Assigned task:
When you reach the line containing "Definition tracker_default : OffsetTracker" in the data below, begin returning lines exactly as written, and stop once the line containing "let candidate := u64_add committed 1 in" has been returned.

Records from a data source
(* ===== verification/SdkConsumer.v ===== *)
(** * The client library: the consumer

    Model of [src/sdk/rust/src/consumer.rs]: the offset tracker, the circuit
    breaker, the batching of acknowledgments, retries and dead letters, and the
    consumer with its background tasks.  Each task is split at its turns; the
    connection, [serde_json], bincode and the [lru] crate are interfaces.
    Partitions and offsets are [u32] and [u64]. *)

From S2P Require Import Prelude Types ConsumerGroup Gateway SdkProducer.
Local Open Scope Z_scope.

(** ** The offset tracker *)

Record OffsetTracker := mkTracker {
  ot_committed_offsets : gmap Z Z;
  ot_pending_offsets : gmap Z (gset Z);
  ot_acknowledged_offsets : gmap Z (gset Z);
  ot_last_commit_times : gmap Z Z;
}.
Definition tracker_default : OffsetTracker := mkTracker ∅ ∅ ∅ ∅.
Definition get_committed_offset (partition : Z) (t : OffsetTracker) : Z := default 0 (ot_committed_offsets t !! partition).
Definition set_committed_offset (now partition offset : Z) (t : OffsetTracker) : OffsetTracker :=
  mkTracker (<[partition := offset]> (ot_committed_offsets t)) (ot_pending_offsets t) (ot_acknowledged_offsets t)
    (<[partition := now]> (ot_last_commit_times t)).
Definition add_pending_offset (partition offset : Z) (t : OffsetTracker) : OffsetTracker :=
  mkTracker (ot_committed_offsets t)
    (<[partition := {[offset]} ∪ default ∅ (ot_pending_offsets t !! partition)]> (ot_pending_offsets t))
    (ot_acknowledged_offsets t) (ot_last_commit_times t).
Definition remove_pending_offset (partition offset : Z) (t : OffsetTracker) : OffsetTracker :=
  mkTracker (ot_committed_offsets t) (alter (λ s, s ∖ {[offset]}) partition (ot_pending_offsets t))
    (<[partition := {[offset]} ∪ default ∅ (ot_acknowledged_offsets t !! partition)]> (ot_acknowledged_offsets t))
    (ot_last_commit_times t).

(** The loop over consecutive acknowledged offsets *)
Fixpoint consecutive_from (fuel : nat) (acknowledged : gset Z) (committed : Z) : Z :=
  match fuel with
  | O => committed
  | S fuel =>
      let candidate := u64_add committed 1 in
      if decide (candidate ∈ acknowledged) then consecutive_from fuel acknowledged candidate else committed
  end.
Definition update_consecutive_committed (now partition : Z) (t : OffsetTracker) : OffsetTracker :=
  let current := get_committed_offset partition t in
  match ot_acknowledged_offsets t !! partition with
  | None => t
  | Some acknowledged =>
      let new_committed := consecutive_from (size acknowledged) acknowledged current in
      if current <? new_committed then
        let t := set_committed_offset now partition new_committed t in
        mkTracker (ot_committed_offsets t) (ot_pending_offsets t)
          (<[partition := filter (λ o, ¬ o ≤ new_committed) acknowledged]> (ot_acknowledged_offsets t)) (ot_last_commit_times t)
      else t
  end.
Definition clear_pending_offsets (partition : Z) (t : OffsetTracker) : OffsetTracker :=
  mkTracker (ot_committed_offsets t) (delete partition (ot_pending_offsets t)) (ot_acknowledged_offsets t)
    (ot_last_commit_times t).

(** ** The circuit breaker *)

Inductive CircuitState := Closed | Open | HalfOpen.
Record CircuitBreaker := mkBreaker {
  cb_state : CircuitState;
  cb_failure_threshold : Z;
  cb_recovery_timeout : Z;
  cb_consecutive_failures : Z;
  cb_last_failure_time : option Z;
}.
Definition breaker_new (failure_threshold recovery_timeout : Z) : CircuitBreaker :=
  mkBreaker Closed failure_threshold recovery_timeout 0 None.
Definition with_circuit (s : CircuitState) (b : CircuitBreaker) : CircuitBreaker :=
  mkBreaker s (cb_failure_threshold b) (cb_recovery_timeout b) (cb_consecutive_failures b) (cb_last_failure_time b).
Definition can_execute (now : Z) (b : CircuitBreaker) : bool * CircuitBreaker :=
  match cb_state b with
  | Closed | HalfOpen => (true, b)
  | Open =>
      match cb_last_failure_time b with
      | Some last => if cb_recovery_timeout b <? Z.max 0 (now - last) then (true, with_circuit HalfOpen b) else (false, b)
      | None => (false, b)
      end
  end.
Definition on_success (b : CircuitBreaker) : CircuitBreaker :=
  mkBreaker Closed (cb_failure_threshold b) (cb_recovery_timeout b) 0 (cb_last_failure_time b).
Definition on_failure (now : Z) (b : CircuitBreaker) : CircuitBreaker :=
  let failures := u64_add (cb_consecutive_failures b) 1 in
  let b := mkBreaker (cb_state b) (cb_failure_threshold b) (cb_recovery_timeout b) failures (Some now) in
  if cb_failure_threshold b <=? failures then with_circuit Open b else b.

Exercise answer:
Definition tracker_default : OffsetTracker := mkTracker ∅ ∅ ∅ ∅.
Definition get_committed_offset (partition : Z) (t : OffsetTracker) : Z := default 0 (ot_committed_offsets t !! partition).
Definition set_committed_offset (now partition offset : Z) (t : OffsetTracker) : OffsetTracker :=
  mkTracker (<[partition := offset]> (ot_committed_offsets t)) (ot_pending_offsets t) (ot_acknowledged_offsets t)
    (<[partition := now]> (ot_last_commit_times t)).
Definition add_pending_offset (partition offset : Z) (t : OffsetTracker) : OffsetTracker :=
  mkTracker (ot_committed_offsets t)
    (<[partition := {[offset]} ∪ default ∅ (ot_pending_offsets t !! partition)]> (ot_pending_offsets t))
    (ot_acknowledged_offsets t) (ot_last_commit_times t).
Definition remove_pending_offset (partition offset : Z) (t : OffsetTracker) : OffsetTracker :=
  mkTracker (ot_committed_offsets t) (alter (λ s, s ∖ {[offset]}) partition (ot_pending_offsets t))
    (<[partition := {[offset]} ∪ default ∅ (ot_acknowledged_offsets t !! partition)]> (ot_acknowledged_offsets t))
    (ot_last_commit_times t).

(** The loop over consecutive acknowledged offsets *)
Fixpoint consecutive_from (fuel : nat) (acknowledged : gset Z) (committed : Z) : Z :=
  match fuel with
  | O => committed
  | S fuel =>
      let candidate := u64_add committed 1 in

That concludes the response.